Well this is a complex , complicated question lol 

When I first started to look into the breed over 10 years ago I thought they where the same. But as I kept looking at pedigrees and meeting amstaffs and real apbt in person I can see the differences. 

The first registry that registered apbt is UKC , ADBA then came into light. AKC opened up their registry to them as apbt in 1936. The breeders did not want pit in the name so they changed it to staffordshire terriers. Later AKC open their studbooks to the smaller english cousin Staffordshire bull terrier. So they changed the name again to american stffordshire terriers. 

That being said way back in 1936 they where apbts. UKC will allow you to register your amstaff as an apbt but akc's studbook is closed and you can not register them as amstaffs. 

Amstaffs breeders have taken a lot of the fire and spirit out the breed. many do not want dog aggressiveness so this has been bred out. ( not saying that there are no DA amstaffs but I know a breeder who put her dog down AKC CH because he was to much for her) From my take of it they want it bred out. Their Drive is not the same either. AKC amstaffs where bred for show only and companionship. While UKC apbt where being bred to fight still and work plus show. ADBA dogs are close to the original apbt ( more of the working type of the breed) They where bred for fighting rarely showing ( so looks don't matter with the people breeding them) 

Typically a true apbt dogs not come in blue and diluted colors too often. The gene pool of amstaffs is small ( due to studbook closing) so mutations occurred hence why you see a lot of amstaffs in blue , blue fawn. If you see a UKC apbt that is blue 99% chance AKC amstaff is in the pedigree. Game dogs or adba rarely come in blue ( it does happen because of genetics and how the dog is bred these blue adba dogs are dark dark blue ) 

A UKC show dog is usually POS ( pit or staff) they will have amstaff and pure apbt in the pedigree.

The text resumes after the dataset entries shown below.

(* ===== verification/Flow.v ===== *)
(** * Messages between the processes

    Where the messages of the scheduler's service ([SchedJob]) and command ([CmdScheduler]) would
    arrive on a broker with the topology that internal/queue declares ([QueueTopology]), and which
    queues and keys the worker's command reads ([CmdWorker], [Config]).  The broker's routing is
    the interface [DeadLetters] with the laws of topic and fanout exchanges added. *)

From S2P Require Import Prelude GoStrings CronLib SchedJob QueueMessage QueueConsumer QueueTopology Config CmdWorker.

Definition dot : Ascii.ascii := Ascii.ascii_of_nat 46.

(** AMQP's patterns of topics over the words between the dots: a star is one word, a hash any
    number of them. *)
Fixpoint topic_match (pattern key : list string) : bool :=
  match pattern with
  | [] => match key with [] => true | _ => false end
  | w :: pattern =>
      if String.eqb w "#" then
        (fix any (key : list string) : bool :=
           topic_match pattern key || match key with [] => false | _ :: key => any key end) key
      else
        match key with
        | [] => false
        | v :: key => (String.eqb w "*" || String.eqb w v) && topic_match pattern key
        end
  end.

(** What AMQP documents for the other two types of exchanges, when no name is declared twice. *)
Definition has_exchange (tb : TopologyBuilder) (x : string) (t : ExchangeType) : Prop :=
  exists e, e ∈ tb_exchanges tb /\ ec_Name e = x /\ ec_Type e = t.
Definition unique_names (tb : TopologyBuilder) : Prop := NoDup (ec_Name <$> tb_exchanges tb).

Class RoutingLaws `{DeadLetterLaws} := {
  routed_topic tb x key queue :
    unique_names tb -> has_exchange tb x ExchangeTopic ->
    routed tb x key queue <-> exists b, b ∈ tb_bindings tb /\ bc_Exchange b = x /\ bc_Queue b = queue
      /\ topic_match (Split (bc_Routing b) dot) (Split key dot) = true;
  routed_fanout tb x key queue :
    unique_names tb -> has_exchange tb x ExchangeFanout ->
    routed tb x key queue <-> exists b, b ∈ tb_bindings tb /\ bc_Exchange b = x /\ bc_Queue b = queue
}.

Definition declared (x : string) : Prop := x ∈ ec_Name <$> tb_exchanges topology.

Lemma topic_all key : topic_match ["#"%string] key = true.
Proof. induction key as [|v key IH]; [done|]. simpl in *. by rewrite IH. Qed.

Lemma topic_hash w key :
  w <> "#"%string -> w <> "*"%string -> topic_match [w; "#"%string] key = true <-> head key = Some w.
Proof.
  intros Hh Hs. cbn [topic_match]. destruct (String.eqb_spec w "#"); [done|]. destruct key as [|v key]; [done|].
  destruct (String.eqb_spec w "*"); [done|]. change (topic_match ["#"%string] key) with (topic_match ["#"%string] key).
  pose proof (topic_all key) as Ha. cbn [topic_match] in Ha. rewrite Ha, andb_true_r. simpl.
  rewrite String.eqb_eq. split; [by intros ->|by intros [= ->]].
Qed.

Lemma topology_bindings b :
  b ∈ tb_bindings topology <->
    b = bind "nexuspipe.dlq" "nexuspipe.dlx" "dead-letter" \/ b = bind "nexuspipe.events" "nexuspipe.topic" "event.#"
    \/ b = bind "nexuspipe.notifications" "nexuspipe.topic" "notification.#".
Proof. unfold topology. simpl. rewrite !elem_of_cons, elem_of_nil. naive_solver. Qed.

Lemma topology_unique : unique_names topology.
Proof. apply (bool_decide_unpack _). vm_compute. exact I. Qed.

Section flow.
Context `{RoutingLaws}.

(** All there is to the routes of the topology. *)
Lemma topology_routes x key queue :
  declared x ->
  routed topology x key queue <->
    (x = "nexuspipe.dlx"%string /\ key = "dead-letter"%string /\ queue = "nexuspipe.dlq"%string)
    \/ (x = "nexuspipe.topic"%string /\ queue = "nexuspipe.events"%string /\ head (Split key dot) = Some "event"%string)
    \/ (x = "nexuspipe.topic"%string /\ queue = "nexuspipe.notifications"%string /\ head (Split key dot) = Some "notification"%string).
Proof.
  intros Hx. unfold declared, topology in Hx. simpl in Hx.
  rewrite !elem_of_cons, elem_of_nil in Hx. destruct Hx as [-> | [-> | [-> | [-> | []]]]].
  - rewrite routed_dlx. naive_solver.
  - split; [by intros ?%routed_direct_none|]. naive_solver.
  - rewrite (routed_topic _ _ _ _ topology_unique) by (eexists; split; [unfold topology; simpl; do 2 right; by left|done]).
    setoid_rewrite topology_bindings.
    split.
    + intros (b & [-> | [-> | ->]] & Hx & <- & Hm); cbn [bind bc_Exchange bc_Queue bc_Routing] in *; [done|right; left|right; right];
        split_and!; try done.
      * by apply (topic_hash "event").
      * by apply (topic_hash "notification").
    + intros [(? & _)|[(_ & -> & Hh)|(_ & -> & Hh)]]; [done| |].
      * exists (bind "nexuspipe.events" "nexuspipe.topic" "event.#"). split_and!; auto. by apply (topic_hash "event").
      * exists (bind "nexuspipe.notifications" "nexuspipe.topic" "notification.#"). split_and!; auto.
        by apply (topic_hash "notification").
  - rewrite (routed_fanout _ _ _ _ topology_unique) by (eexists; split; [unfold topology; simpl; do 3 right; by left|done]).
    setoid_rewrite topology_bindings. split; [|naive_solver]. by intros (b & [-> | [-> | ->]] & Hx & _).
Qed.

(** The first word of the key of a job is its type, whatever its pipeline is called. *)
Lemma first_word e : head (Split (RoutingKey e) dot) ∈ [Some "pipeline"; Some "webhook"; Some "custom"]%string.
Proof. unfold RoutingKey. repeat case_match; set_solver. Qed.

End flow.

(** A broker that does what is documented. *)
Definition toy_route (tb : TopologyBuilder) (x key queue : string) : Prop :=
  exists b, b ∈ tb_bindings tb /\ bc_Exchange b = x /\ bc_Queue b = queue
  /\ ((has_exchange tb x ExchangeDirect /\ bc_Routing b = key)
      \/ (~ has_exchange tb x ExchangeDirect
          /\ (has_exchange tb x ExchangeTopic -> topic_match (Split (bc_Routing b) dot) (Split key dot) = true))).

Definition toy_broker : DeadLetters := {| dead_letter := toy_dead_letter; routed := toy_route |}.

(** With unique names an exchange has one type. *)
Lemma one_type tb x t t' : unique_names tb -> has_exchange tb x t -> has_exchange tb x t' -> t = t'.
Proof.
  unfold unique_names, has_exchange. intros Hn (e & He & <- & <-) (e' & He' & Hx & <-).
  apply list_elem_of_lookup in He as [i Hi]. apply list_elem_of_lookup in He' as [j Hj].
  assert (i = j) as ->; [|by simplify_eq].
  eapply NoDup_lookup; [exact Hn| |]; rewrite list_lookup_fmap; [by rewrite Hi|rewrite Hj; simpl; by f_equal].
Qed.

Lemma toy_broker_dead_letters : @DeadLetterLaws toy_broker.
Proof.
  split; [intros args key x Hx Hk|intros args key x k Hx Hk|intros tb x key queue He]; simpl.
  1, 2: unfold toy_dead_letter; by rewrite Hx, Hk.
  unfold toy_route. split.
  - intros (b & Hb & Hx & Hq & [[_ Hk]|[Hno _]]); [by exists b|by destruct Hno].
  - intros (b & Hb & Hx & Hk & Hq). exists b. split_and!; auto.
Qed.

Lemma toy_broker_routing : @RoutingLaws toy_broker toy_broker_dead_letters.
Proof.
  split; intros tb x key queue Hn He; simpl; unfold toy_route.
  - split.
    + intros (b & Hb & Hx & Hq & [[Hd _]|[_ Hm]]); [by pose proof (one_type _ _ _ _ Hn He Hd)|]. exists b. split_and!; auto.
    + intros (b & Hb & Hx & Hq & Hm). exists b. split_and!; auto. right. split; [|done]. intros Hd. by pose proof (one_type _ _ _ _ Hn He Hd).
  - split.
    + intros (b & Hb & Hx & Hq & _). by exists b.
    + intros (b & Hb & Hx & Hq). exists b. split_and!; auto. right.
      split; intros Hd; by pose proof (one_type _ _ _ _ Hn He Hd).
Qed.

Definition noon_time : Time := mkTime (12 * Hour) UTC.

There are some UKC show dogs that are pure apbt and you can tell the difference right away. 

UKC dogs are longer in body , they are also usually taller than amstaffs. They come in all colors , the heads on UKC dogs ( bred right anyways lol) are longer at the muzzle they don't have a lot of top padding on the skull. The ukc dogs that have short muzzles and padding ( have amstaff in pedigree) ( again you will see some pure apbt with shorter muzzles but the standard calls for a longer muzzle) 

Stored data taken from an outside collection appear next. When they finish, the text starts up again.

Record FileManagementLogic := mk_logic {
  target_folder_path : pathname;
  destination_folder_path : pathname;
  format_type : string;
  last_operation : option operation;
  operation_history : list operation
}.

(** [FileManagementLogic.__init__] *)
Definition __init__ (target_folder_path project_folder_path : pathname)
    (format_type : string) : FileManagementLogic :=
  {| target_folder_path := target_folder_path;
     destination_folder_path := project_folder_path;
     format_type := format_type;
     last_operation := None;
     operation_history := [] |}.

Record State := mkState { self : FileManagementLogic; world : World }.

Definition M (A : Type) : Type := State → result A * State.

Global Instance M_ret : MRet M := λ A a st, (Ok a, st).
Global Instance M_bind : MBind M := λ A B f m st,
  match m st with
  | (Ok a, st') => f a st'
  | (Raise e, st') => (Raise e, st')
  end.

(** [try: body except Exception as e: handler e]; with [catches], the
    clause [except <class>] that only catches some exceptions. *)
Definition try_except_if {A} (catches : exn → bool) (body : M A)
    (handler : exn → M A) : M A := λ st,
  match body st with
  | (Ok a, st') => (Ok a, st')
  | (Raise e, st') => if catches e then handler e st' else (Raise e, st')
  end.

Definition try_except {A} (body : M A) (handler : exn → M A) : M A :=
  try_except_if (λ _, true) body handler.

(** Every exception of the model but [ValueError] and [TypeError] is an
    [OSError]. *)
Definition is_OSError (e : exn) : bool :=
  match e with ValueError | TypeError => false | _ => true end.
Definition is_ValueError (e : exn) : bool :=
  match e with ValueError => true | _ => false end.

(** [for x in xs: body], threading the local variables [s]. *)
Fixpoint for_ {A S} (xs : list A) (body : A → S → M S) (s : S) : M S :=
  match xs with
  | [] => mret s
  | x :: xs' => s' ← body x s; for_ xs' body s'
  end.

Definition get_self : M FileManagementLogic := λ st, (Ok (self st), st).
Definition get_world : M World := λ st, (Ok (world st), st).

(** A runtime call that reads the filesystem. *)
Definition reads {A} (f : filesystem → result A) : M A := λ st,
  (f (fs (world st)), st).

(** A runtime call that changes the filesystem. *)
Definition writes (f : datetime.t → filesystem → result filesystem)
  : M unit := λ st,
  match f (clock (world st)) (fs (world st)) with
  | Ok fs' =>
      (Ok (), mkState (self st)
                (mkWorld fs' (clock (world st)) (pil_available (world st))))
  | Raise e => (Raise e, st)
  end.

Definition set_last_operation (o : option operation) : M unit := λ st,
  let s := self st in
  (Ok (), mkState (mk_logic (target_folder_path s) (destination_folder_path s)
                     (format_type s) o (operation_history s)) (world st)).

Definition set_operation_history (h : list operation) : M unit := λ st,
  let s := self st in
  (Ok (), mkState (mk_logic (target_folder_path s) (destination_folder_path s)
                     (format_type s) (last_operation s) h) (world st)).

(** A runtime call that touches neither the engine nor the filesystem. *)
Definition call {A} (r : result A) : M A := λ st, (r, st).

Definition os_path_exists (p : pathname) : M bool :=
  reads (λ fs, Ok (os.path.exists_ fs p)).
Definition os_path_isdir (p : pathname) : M bool :=
  reads (λ fs, Ok (os.path.isdir fs p)).

Definition path_str (p : pathname) : string :=
  foldr (λ c acc, "/" +:+ c +:+ acc) "" p.

(** ** [FileManagementLogic]: date resolution *)

(** [format_date] *)
Definition format_date (self : FileManagementLogic) : string :=
  if decide (format_type self = "DD-MM-YYYY") then "%d-%m-%Y"
  else if decide (format_type self = "MM-DD-YYYY") then "%m-%d-%Y"
  else if decide (format_type self = "YYYY-MM-DD") then "%Y-%m-%d"
  else "%Y-%m-%d".

Definition image_extensions : list string :=
  [".jpg"; ".jpeg"; ".png"; ".gif"; ".bmp"; ".tiff"; ".tif"].

(** The EXIF tag numbers probed, in the order of the source. *)
Definition date_fields : list Z := [36867; 36868; 306; 50971]%Z.

(** The inner loop [for fmt in [...]: try: return strptime(date_str, fmt)
    except ValueError: continue].  [Ok (Some d)] is the [return];
    [Ok None] means that the loop ran to its end. *)
Fixpoint try_formats (date_str : string) (fmts : list string)
  : result (option datetime.t) :=
  match fmts with
  | [] => Ok None
  | fmt :: fmts' =>
      match datetime.strptime date_str fmt with
      | Ok d => Ok (Some d)
      | Raise e =>
          if is_ValueError e then try_formats date_str fmts' else Raise e
      end
  end.

(** The body of [try:] for one tag value. *)
Definition parse_exif_value (date_str : string) : result (option datetime.t) :=
  if pystr.contains ":" date_str then
    let date_str := pystr.replace ":" "-" 2 date_str in
    let date_str := pystr.replace ":" " " 1 date_str in
    d ← datetime.strptime date_str "%Y-%m-%d %H:%M:%S"; Ok (Some d)
  else
    try_formats date_str ["%Y-%m-%d %H:%M:%S"; "%Y-%m-%d"; "%Y/%m/%d"].

(** Truth value of a tag value, as [if date_str:] takes it. *)
Definition tag_truthy (v : tag_value) : bool :=
  match v with
  | Text s => pystr.truthy s
  | Int n => bool_decide (n ≠ 0%Z)
  | Bytes b => pystr.truthy b
  | Tuple items => bool_decide (items ≠ [])
  end.

(** The body of [try:] for a tag value of any type.  On a number or on
    bytes the test [':' in date_str] raises [TypeError]; on a tuple of
    numbers the test is false and the first [strptime] of the [else]
    branch raises [TypeError], which [except ValueError] lets through. *)
Definition parse_tag_value (v : tag_value) : result (option datetime.t) :=
  match v with
  | Text date_str => parse_exif_value date_str
  | Int _ | Bytes _ | Tuple _ => Raise TypeError
  end.

(** The loop [for field_id in date_fields], then [return None]. *)
Fixpoint probe_fields (exif_data : gmap Z tag_value) (fields : list Z)
  : result (option datetime.t) :=
  match fields with
  | [] => Ok None
  | field_id :: fields' =>
      match exif_data !! field_id with
      | Some date_str =>
          if tag_truthy date_str then
            match parse_tag_value date_str with
            | Ok (Some d) => Ok (Some d)
            | Ok None => probe_fields exif_data fields'
            | Raise e =>
                if is_ValueError e then probe_fields exif_data fields'
                else Raise e
            end
          else probe_fields exif_data fields'
      | None => probe_fields exif_data fields'
      end
  end.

AKC amstaffs have shorter backs, they are a tad smaller. Can come in any color as long as nose is black. ( all white or have I think 80% is not desired) So this means no red nose amstaffs , which do occur still in the breed. UKC can have red noses. The terrier type will have a similar head to a UKC apbt ( bred right) the buller amstaff will have more of a bulkier head. Some have over done cheek muscles. Over the years many breeders thought that a shorter muzzle is what the standard calls for , so they bred shorter muzzles and a lot have so much padding on the top skull. The planes of the head are not parallel as they are in a well bred apbt. 

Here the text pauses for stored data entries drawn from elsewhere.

(** The loop that deletes the documents read at the start. *)
Lemma batchLoop_deletes (docs0 : list (Z * Doc Vec)) limit :
  0 < limit ->
  NoDup (map fst docs0) ->
  forall fuel i st,
    0 <= i ->
    docs st = skipn (Z.to_nat i) docs0 ->
    Z.max 0 (Z.of_nat (length docs0) - i) < Z.of_nat fuel ->
    exists st' o k,
      batchLoop commitError fuel limit (map fst docs0) fillDeletes false i st
      = Some (st', o) /\
      docs st' = skipn k docs0 /\
      nextRef st' = nextRef st /\
      (o = Returned tt -> docs st' = []) /\
      ((forall n, (attempts st <= n)%nat -> commitError n = None) ->
       exists batches,
         o = Returned tt /\
         committed st' = committed st ++ batches /\
         Forall (fun b => Z.of_nat (length b) <= limit) batches /\
         (attempts st <= attempts st')%nat /\
         progress st' = progress st).
Proof.
  intros Hlimit Hnd.
  induction fuel as [|fuel IH]; intros i st Hi Hdocs Hfuel; [lia|].
  cbn [batchLoop]. rewrite length_map.
  destruct (Z.ltb_spec i (Z.of_nat (length docs0))) as [Hlt|Hge].
  - unfold fillDeletes, commit.
    assert (Hslice : sliceList (map fst docs0) i (i + limit)
                     = map fst (firstn (Z.to_nat limit) (skipn (Z.to_nat i) docs0))).
    { unfold sliceList. rewrite skipn_map, firstn_map. do 2 f_equal. lia. }
    assert (Hnd_i : NoDup (map fst (skipn (Z.to_nat i) docs0))).
    { rewrite <- skipn_map. eapply sublist_NoDup; [exact Hnd|apply sublist_drop]. }
    destruct (commitError (attempts st)) as [err|] eqn:Hcommit.
    + eexists _, _, (Z.to_nat i). split; [reflexivity|].
      cbn [docs nextRef attempts]. split; [exact Hdocs|]. split; [reflexivity|].
      split; [discriminate|]. intros Hok.
      rewrite (Hok (attempts st)) in Hcommit by lia. discriminate.
    + rewrite Hslice, Hdocs, (apply_deletes _ _ Hnd_i), skipn_skipn.
      set (st2 := {| docs := skipn (Z.to_nat limit + Z.to_nat i) docs0;
                     nextRef := nextRef st; attempts := S (attempts st);
                     committed := committed st ++ [_]; progress := progress st |}).
      destruct (IH (i + limit) st2) as (st' & o & k & Hrun & Hd & Hn & Hdone & Hall).
      * lia.
      * cbn [st2 docs]. f_equal. lia.
      * lia.
      * exists st', o, k. split; [exact Hrun|]. split; [exact Hd|].
        split; [exact Hn|]. split; [exact Hdone|]. intros Hok.
        destruct Hall as (batches & Ho & Hc & Hsizes & Ha & Hp).
        { intros n Hn'. apply Hok. cbn [st2 attempts] in Hn'. lia. }
        eexists (_ :: batches). split; [exact Ho|].
        cbn [st2 committed attempts progress] in *.
        split; [rewrite Hc, <- app_assoc; reflexivity|].
        split; [|split; [lia|exact Hp]].
        constructor; [|exact Hsizes].
        rewrite !length_map, length_firstn. lia.
  - exists st, (Returned tt), (Z.to_nat i). split; [reflexivity|].
    split; [exact Hdocs|]. split; [reflexivity|].
    assert (Hnil : docs st = []).
    { rewrite Hdocs. apply skipn_all2. lia. }
    split; [intros _; exact Hnil|]. intros _. exists [].
    rewrite app_nil_r. repeat split; [constructor|lia].
Qed.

ADBA dogs are the smallest most high drive dogs of the 3. They are not bred for looks so they look different depending on the lines. They usually are more DA. The gene pool of ADBA dogs is much wide spread. you will see dogs from 35lbs to 75lbs. 

So basically they are all cousins lol but a ADBA and pure apbt look different from an amstaff. IMO once you start to breed to a different standard and different type you now have a different breed type. Or should I say sub-breed lol Ukc breeders still mix in amstaff. 

Ex a AKC show GSD is NOTHING like a East german working GSD. Its like night and day when looking at them same breed different type. 

Here is a link that will help you UKC standard 

American Pit Bull Terrier Network Pit Bull Encyclopedia A to Z about the APBT 

they compare amstaffs to UKC dogs ( click on all of the yellow links on the left example head, head study 2, and 3 etc) 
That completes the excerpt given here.